Other committees will need to be created to review and prioritize protocols as they are submitted. I anticipate and welcome investigator-initiated trials, especially when they coincide with opportunities to compete for a grant from NIH or other funding agencies.
Some in our group will criticize these efforts as nothing more than a pipe dream. They will sit back and discuss the impossibilities of this proposal. To them I say: Recall the less than elegant statement, the origin of which is uncertain, that poses “no guts, no glory.”
We can never know whether success is possible until we try.

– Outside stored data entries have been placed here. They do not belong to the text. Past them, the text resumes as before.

Lemma merge_deletion_spec held new :
  (exists y, (y = held \/ y = new) /\
     merge_deletion held new = y <| id_absentPasses := id_absentPasses (merge_deletion held new) |>) /\
  rank (id_evidence held) <= rank (id_evidence (merge_deletion held new)) /\
  rank (id_evidence new) <= rank (id_evidence (merge_deletion held new)) /\
  id_absentPasses (merge_deletion held new) = Z.max (id_absentPasses new) (id_absentPasses held).
Proof.
  unfold merge_deletion.
  destruct (Z.ltb_spec (rank (id_evidence held)) (rank (id_evidence new)));
    destruct (Z.eqb_spec (Z.max (id_absentPasses new) (id_absentPasses held))
                (id_absentPasses (if decide (rank (id_evidence held) < rank (id_evidence new)) then new else held)))
    as [He|He]; case_decide; try lia; rewrite ?(proj2 (Z.eqb_eq _ _) He), ?(proj2 (Z.eqb_neq _ _) He).
  all: split; [|simpl; lia].
  1: exists new; split; [by right|]; by destruct new.
  1: exists new; split; [by right|]; by destruct new.
  1: exists held; split; [by left|]; by destruct held.
  1: exists held; split; [by left|]; by destruct held.
Qed.

Lemma strongest_step acc ds new :
  entry_of acc ds ->
  entry_of (match js_map_get (id_naturalKeyHash new) acc with
            | None => js_map_set (id_naturalKeyHash new) new acc
            | Some held => js_map_set (id_naturalKeyHash new) (merge_deletion held new) acc
            end) (ds ++ [new]).
Proof.
  intros (Hnd & Hget & Hall). set (k := id_naturalKeyHash new).
  assert (Hset : forall x, id_naturalKeyHash x = k ->
    (exists y, y ∈ ds ++ [new] /\ id_naturalKeyHash y = k /\ x = y <| id_absentPasses := id_absentPasses x |>) ->
    (forall y, y ∈ ds ++ [new] -> id_naturalKeyHash y = k ->
       rank (id_evidence y) <= rank (id_evidence x) /\ id_absentPasses y <= id_absentPasses x) ->
    entry_of (js_map_set k x acc) (ds ++ [new])).
  { intros x Hk Hex Hub. split_and!; [by apply NoDup_js_map_set| |].
    - intros k' x'. destruct (decide (k = k')) as [<-|Hne].
      + rewrite js_map_get_set_eq. intros [= <-]. by split_and!.
      + rewrite js_map_get_set_ne by done. intros Hg. destruct (Hget k' x' Hg) as (H1 & (y & Hy & H2) & H3).
        split_and!; [done|exists y; set_solver|]. intros z [Hz| ->%list_elem_of_singleton]%elem_of_app Hkz;
          [by apply H3|done].
    - intros y Hy. destruct (decide (k = id_naturalKeyHash y)) as [<-|Hne].
      + rewrite js_map_get_set_eq. by eexists.
      + rewrite js_map_get_set_ne by done. apply elem_of_app in Hy as [Hy| ->%list_elem_of_singleton];
          [by apply Hall|done]. }
  destruct (js_map_get k acc) as [held|] eqn:Hh.
  - destruct (Hget k held Hh) as (Hk & (y0 & Hy0 & Hk0 & Heq0) & Hub).
    destruct (merge_deletion_spec held new) as ((y & Hy & Heq) & H1 & H2 & H3).
    apply Hset.
    + rewrite Heq. by destruct Hy as [->| ->].
    + destruct Hy as [->| ->].
      * exists y0. split; [set_solver|]. split; [done|]. rewrite Heq, Heq0. by destruct y0.
      * exists new. split; [set_solver|]. by split.
    + intros z [Hz| ->%list_elem_of_singleton]%elem_of_app Hkz; [|lia].
      destruct (Hub z Hz Hkz). lia.
  - apply Hset; [done| |].
    + exists new. split; [set_solver|]. split; [done|]. by destruct new.
    + intros z [Hz| ->%list_elem_of_singleton]%elem_of_app Hkz; [|lia].
      destruct (Hall z Hz) as [? Hz']. rewrite Hkz in Hz'. congruence.
Qed.

Lemma strongest_entries ds : entry_of (strongest ds) ds.
Proof.
  unfold strongest. cut (forall done acc, entry_of acc done -> entry_of (fold_left (fun acc x =>
      match js_map_get (id_naturalKeyHash x) acc with
      | None => js_map_set (id_naturalKeyHash x) x acc
      | Some held => js_map_set (id_naturalKeyHash x) (merge_deletion held x) acc
      end) ds acc) (done ++ ds)).
  { intros H. apply (H []). split_and!; [constructor|done|set_solver]. }
  induction ds as [|x ds IH]; intros done acc Hacc; simpl; [by rewrite app_nil_r|].
  replace (done ++ x :: ds) with ((done ++ [x]) ++ ds) by (by rewrite <- app_assoc).
  apply IH. by apply strongest_step.
Qed.

(** ** Theorems *)

(** Whatever the three detectors found, an item is reported once: one entry
    per natural key, for exactly the keys that were found, carrying the strongest
    evidence any detector had and the highest count any of them saw. *)
Theorem reportedDeletions_one_per_item ds :
  NoDup (id_naturalKeyHash <$> reportedDeletions ds) /\
  (forall k, k ∈ (id_naturalKeyHash <$> reportedDeletions ds) <-> k ∈ (id_naturalKeyHash <$> ds)) /\
  (forall x, x ∈ reportedDeletions ds ->
     (exists y, y ∈ ds /\ id_naturalKeyHash y = id_naturalKeyHash x /\
        x = y <| id_absentPasses := id_absentPasses x |>) /\
     forall y, y ∈ ds -> id_naturalKeyHash y = id_naturalKeyHash x ->
       rank (id_evidence y) <= rank (id_evidence x) /\ id_absentPasses y <= id_absentPasses x).
Proof.
  destruct (strongest_entries ds) as (Hnd & Hget & Hall). unfold reportedDeletions.
  assert (Hkeys : id_naturalKeyHash <$> (strongest ds).*2 = (strongest ds).*1).
  { rewrite <- list_fmap_compose. apply list_fmap_ext. intros i [k x] Hi. simpl.
    apply list_elem_of_lookup_2, js_map_get_elem_of in Hi; [|done]. by apply Hget in Hi as [? _]. }
  assert (Hin : forall x, x ∈ (strongest ds).*2 -> js_map_get (id_naturalKeyHash x) (strongest ds) = Some x).
  { intros x ([k x'] & -> & Hx)%list_elem_of_fmap. apply js_map_get_elem_of in Hx; [|done].
    simpl. by destruct (Hget k x' Hx) as [-> _]. }
  split_and!.
  - by rewrite Hkeys.
  - intros k. split.
    + intros (x & -> & Hx)%list_elem_of_fmap. apply Hin, Hget in Hx as (_ & (y & Hy & <- & _) & _).
      by apply list_elem_of_fmap_2.
    + intros (y & -> & Hy)%list_elem_of_fmap. destruct (Hall y Hy) as [x Hx]. rewrite Hkeys.
      apply js_map_get_elem_of in Hx; [|done]. apply list_elem_of_fmap. by eexists (_, _).
  - intros x Hx. apply Hin, Hget in Hx as (_ & Hex & Hub). done.
Qed.

Section detector_theorems.
Context {L : Type} `{LL : LedgerLaws L}.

I believe that almost all of you would agree that in hyperbaric oxygen we have a modality which is not a panacea, but which offers the potential for management of many uninvestigated disorders. The physiology of hyperbaric oxygen is unique, and our understanding of its effect on the human organism and the disorders, especially infectious and inflammatory that affect it, are understood only to a very primitive and incomplete extent.
I appeal for your help and your participation in this effort. I know this group. It is made up of many dedicated members who advocate for the best patient care possible. We can deliver this optimal care only when our referring colleagues can be persuaded that our efforts are based on sound and proven scientific principles. For those who struggle to be properly reimbursed for their clinical efforts, I ask: “How would you like to have at your fingertips well-conducted recent studies indicating sound supporting information and a cost advantage for hyperbaric oxygen?”
Our discipline, our specialty, has been in need of strong evidence to justify many of its applications since the inception of clinical hyperbaric medicine. This evidence can only come from us. To generate it, we must have a mechanism. I believe the establishment of this cooperative multi-institutional clinical trial group provides that mechanism.
I hope you agree.
JOHN FELDMEIER, DO, FACRO, FUHM • E: jfeldmeier@aol.com
A longtime UHMS member and supporter, Dr. Feldmeier has served in multiple capacities in the UHMS, including as Past President of the non-profit organization.